Nutrition Facts labels for kids are different from adult labels. Portion sizes, daily values and the nutrients listed have been changed to reflect the specific needs of infants and children up to age 4.
Q: Where are the fat facts?
A: The kids' label lists the total grams of fat per serving, but that's the end of the fat story. Fat details listed on adult labels, including calories from fat, saturated fat and cholesterol, will not appear on infant labels. That's because infants and young children have big calorie needs for their size but small stomachs that fill up quickly. Fat is a very concentrated source of calories that helps meet energy needs without the filling bulk of high-fiber foods.
So, despite the fact that parents may need to control their own fat intake, limiting their kids' fat is a mistake, as long as they're eating a variety of healthful foods. Numerous health organizations have been clear about not recommending skim milk or other low-fat dairy products for children under 2 years old.
Q: How big is a serving?
A: One big battle fought over label laws was about "serving size." Should portions match the servings in the Food Guide Pyramid or more closely resemble what folks actually eat at one sitting? Reality won. So the infant label reflects smaller portions than adult labels.
Beware, though. Kids, like adults, are different. They're different from each other and different day to day. Serving sizes are not recommendations. They're just units of measure.
Registered dietitian Ellyn Satter says: "You are responsible for what your child is offered, where and when it is presented. She is responsible for how much of it she eats." In "Child of Mine: Feeding With Love and Good Sense," Ms. Satter notes that huge helpings may make a child feel overwhelmed, sometimes to the point where she won't even try to eat. It's best, she says, to "Give less than you think your child will eat and let her ask for more."
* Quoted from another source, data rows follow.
Lemma BN_of_number_inr_iff (x : float) (n : Z) :
  BN_of_number x = inr n <-> is_BN_of x n.
Proof.
  unfold BN_of_number, is_BN_of.
  destruct (is_nan x).
  - split.
    + intros [= <-]. left. split; reflexivity.
    + intros [[_ ->] | [[=] _]]. reflexivity.
  - destruct (number_trunc x) as [t |].
    + destruct (Z.abs t <? 2 ^ 53) eqn:Hbound.
      * apply Z.ltb_lt in Hbound. split.
        -- intros [= <-]. right. repeat split. exact Hbound.
        -- intros [[[=] _] | (_ & [= <-] & _)]. reflexivity.
      * apply Z.ltb_ge in Hbound. split; [discriminate |].
        intros [[[=] _] | (_ & [= <-] & Hsmall)]. lia.
    + split; [discriminate |].
      intros [[[=] _] | (_ & [=] & _)].
Qed.

Lemma BN_of_number_inl_iff (x : float) :
  (exists m, BN_of_number x = inl m) <->
  is_nan x = false /\
  forall t, number_trunc x = Some t -> 2 ^ 53 <= Z.abs t.
Proof.
  unfold BN_of_number.
  destruct (is_nan x).
  - split; [intros [m [=]] | intros [[=] _]].
  - destruct (number_trunc x) as [t |].
    + destruct (Z.abs t <? 2 ^ 53) eqn:Hbound.
      * apply Z.ltb_lt in Hbound. split; [intros [m [=]] |].
        intros [_ Hbig]. specialize (Hbig t eq_refl). lia.
      * apply Z.ltb_ge in Hbound. split; [| eauto].
        intros _. split; [reflexivity |]. intros t' [= <-]. exact Hbound.
    + split; [| eauto].
      intros _. split; [reflexivity |]. intros t' [=].
Qed.

(** C1, amended: [Agent.canSpend] returns [true] exactly when the amount in
    lamports that it builds (the double product of the amount in SOL and
    1e9, cut to its integer part, 0 for NaN) is at most
    [maxSolPerTransaction] and, added to the cached [spentToday], at most
    [dailyLimit]; no daily reset is applied first. It throws exactly when
    that product is infinite or has 2^53 or more for its magnitude. *)
Theorem Agent_canSpend_iff_cached_limits (this : Agent) (amountSol : float) :
  (Agent_canSpend this amountSol = Ok true <->
   exists n,
     is_BN_of (amountSol * 1000000000)%float n /\
     n <= maxSolPerTransaction (data this) /\
     spentToday (data this) + n <= dailyLimit (data this)) /\
  ((exists e, Agent_canSpend this amountSol = Throw e) <->
   is_nan (amountSol * 1000000000)%float = false /\
   forall t, number_trunc (amountSol * 1000000000)%float = Some t ->
             2 ^ 53 <= Z.abs t).
Proof.
  unfold Agent_canSpend.
  rewrite <- BN_of_number_inl_iff.
  destruct (BN_of_number (amountSol * 1000000000)%float) as [m | n] eqn:Hn;
    cbn.
  - split.
    + split; [discriminate |].
      intros (n & Hbuilt & _). apply BN_of_number_inr_iff in Hbuilt.
      congruence.
    + split; eauto.
  - apply BN_of_number_inr_iff in Hn. split.
    + split.
      * intros [= Hcan]. apply canSpend_true_iff in Hcan. eauto.
      * intros (n' & Hbuilt & Hlimits).
        assert (n' = n) as ->.
        { apply BN_of_number_inr_iff in Hn, Hbuilt. congruence. }
        f_equal. apply canSpend_true_iff. exact Hlimits.
    + split; [intros [e [=]] | intros [m [=]]].
Qed.

(** The integer part is what counts: 8.2 SOL (the double nearest to it)
    passes limits of 8199999999 lamports. *)
Example Agent_canSpend_truncates :
  Agent_canSpend one_lamport_short 0x1.0666666666666p+3%float = Ok true.
Proof. vm_compute. reflexivity. Qed.

(** From 2^53 lamports on, in either direction, the method throws. *)
Example Agent_canSpend_throws :
  Agent_canSpend spent_out (-10000000)%float =
  Throw (External "Assertion failed").
Proof. vm_compute. reflexivity. Qed.

(** While no reset is due the two conditions coincide. *)
Lemma canSpend_iff_spec_within_window (now : Z) (this : Agent) (amount : BN) :
  now - lastDailyReset (data this) < 86400 ->
  canSpend this amount = true <-> spec_canSpend now (data this) amount.
Proof.
  intros Hwin. unfold spec_canSpend, spec_lazy_reset.
  destruct (86400 <=? _) eqn:Hdue; [apply Z.leb_le in Hdue; lia |].
  apply canSpend_true_iff.
Qed.

(** ** Reads of the spending state and the daily reset *)

Lemma getStats_spent_out :
  getStats spent_out =
  Ok (mkAgentStats (1000000000 # 1000000000) (1000000000 # 1000000000) 10
        (0 # 1000000000) (Some 0) (Some 0)).
Proof. reflexivity. Qed.

(** C2, as the claim states it, fails: with [lastDailyReset = 0], a read and
    a check at time [0 + 86400 + 1] still see the whole day's total:
    [getStats] reports 1 SOL spent today, not what it would report after the
    reset, and [canSpend] refuses an amount the reset state would allow. *)
Lemma reads_apply_no_reset_counterexample :
  lastDailyReset (data spent_out) = 0 /\
  spentToday (spec_lazy_reset (0 + 86400 + 1) (data spent_out)) = 0 /\
  getStats spent_out <>
    getStats (Agent_with_data (spec_lazy_reset (0 + 86400 + 1)) spent_out) /\
  canSpend spent_out 1000000000 <>
    canSpend (Agent_with_data (spec_lazy_reset (0 + 86400 + 1)) spent_out)
      1000000000.
Proof. vm_compute. repeat split; discriminate. Qed.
Parents can relax once they know how little food children really need. Ms. Satter suggests the following portions for toddlers.
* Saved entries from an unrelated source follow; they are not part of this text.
(** * Env.js: namespace resolution, shortcut verification, includes and
      reachability

    A shallow embedding of [src/js/modules/Env.js].

    Conventions of the embedding.
    - A JavaScript string is the list of its UTF-16 code units, so that
      [length] is the source's [.length] and the regular expression of
      [verifyShortcuts] sees exactly the code units the engine sees.
    - A JavaScript value is a tree.  Objects and arrays are ordered lists of
      own properties, kept in the order in which [for ... in],
      [Object.values] and [Object.assign] enumerate them (array-index keys
      first, ascending, then the other keys in insertion order).  Of the
      properties an object inherits from [Object.prototype] the embedding
      keeps the names ([inherited]): the test of [getShortcutFromNamespace]
      and the [in] of [addReachable] succeed on them.  Reading one yields a
      function or, for [__proto__], the prototype: a value without own
      enumerable properties and without [shortcuts]; where it is only
      merged, it is read as [undefined].  Numbers are integers in the range in which
      [String] prints a number by its decimal digits.
    - The documents returned by the YAML parser are trees: no two places of a
      parsed document hold the same object.
    - [fetchShortcuts], [addIncludes] and [getShortcutFromNamespace] are
      [async] functions whose callers await them: each is modelled by what
      it computes when awaited to completion.  [getNamespaceInfos] starts
      callbacks that it does not await; its model follows the order in which
      the job queue runs them, an [await] of a settled promise taking one
      turn; the rounds of the queue that follow its return are
      [getNamespaceInfosAfter], and [populate] ends after the first of
      them.  A rejected promise and a thrown [TypeError] are both the
      outcome [Throw].
    - [this] is an explicit record threaded through the methods that read or
      write it; [Helper.log] appends to the record's log.
    - The methods that merge the settings ([getParams], [populate] up to the
      call of [getNamespaceInfos], [setWithUserConfigFromGithub],
      [setDefaults] and the methods these call) read and write arbitrary
      properties of [this]: for them [this] is the list of its own
      properties, with the logged messages beside it, and the collaborators
      outside the file are the fields of a record.
    - The functions of the script of the call page ([getSearchParameters],
      [transformToAssocArray], [splitOnce], [buildFetchUrl]) follow the
      settings; they take and return strings. *)

From Stdlib Require Import List ZArith NArith Lia Bool String Ascii Arith.
From Stdlib Require Import DecimalString Permutation Sorted.
Import ListNotations.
* Milk: 2-3 cups per day. Two cups is adequate; more than 3 is inadvisable, because it is then replacing other foods in the diet.
* Fruits and vegetables: 4 servings per day. An average adult serving is 1/2 cup or one piece (as commonly served). For a child, a nutritionally adequate portion is 1 tablespoon per year of age or one-fourth of the adult serving. Thus, a child 2 years old will be taking 2 tablespoons of fruit or vegetables per serving, or a quarter of an apple or banana.
* Bread and cereals, enriched or whole grain: 4 servings per day. A child's serving is 1/4 to 1/3 the adult portion size. The adult serving would be one slice of bread or 1/2 cup of rice, cereal or pasta.
* Meat, fish, poultry, eggs, peanut butter, cooked dried beans: 2 servings per day. An adult's serving of meat is 2 to 3 ounces at a meal. A child's serving is about 1/2 ounce, for a total of 1 ounce per day. If the child under 3 is taking 2 cups of milk per day, 1 ounce of meat or equivalent is adequate to provide protein.
Daily values are different
Daily Value percentages for protein, vitamins and minerals are listed separately for infants up to 1 year old, and for children from 1 to 4. But daily values for fat, cholesterol, sodium, potassium, carbohydrate and fiber are absent, because values for these nutrients for children under 4 are not yet known.
Don't worry if your child doesn't eat a perfectly balanced diet daily. Most kids will balance out calories and food choices over several days.
Colleen Pierre, a registered dietitian, is the nutrition consultant to the Union Memorial Sports Medicine Center and Vanderhorst & Associates in Baltimore.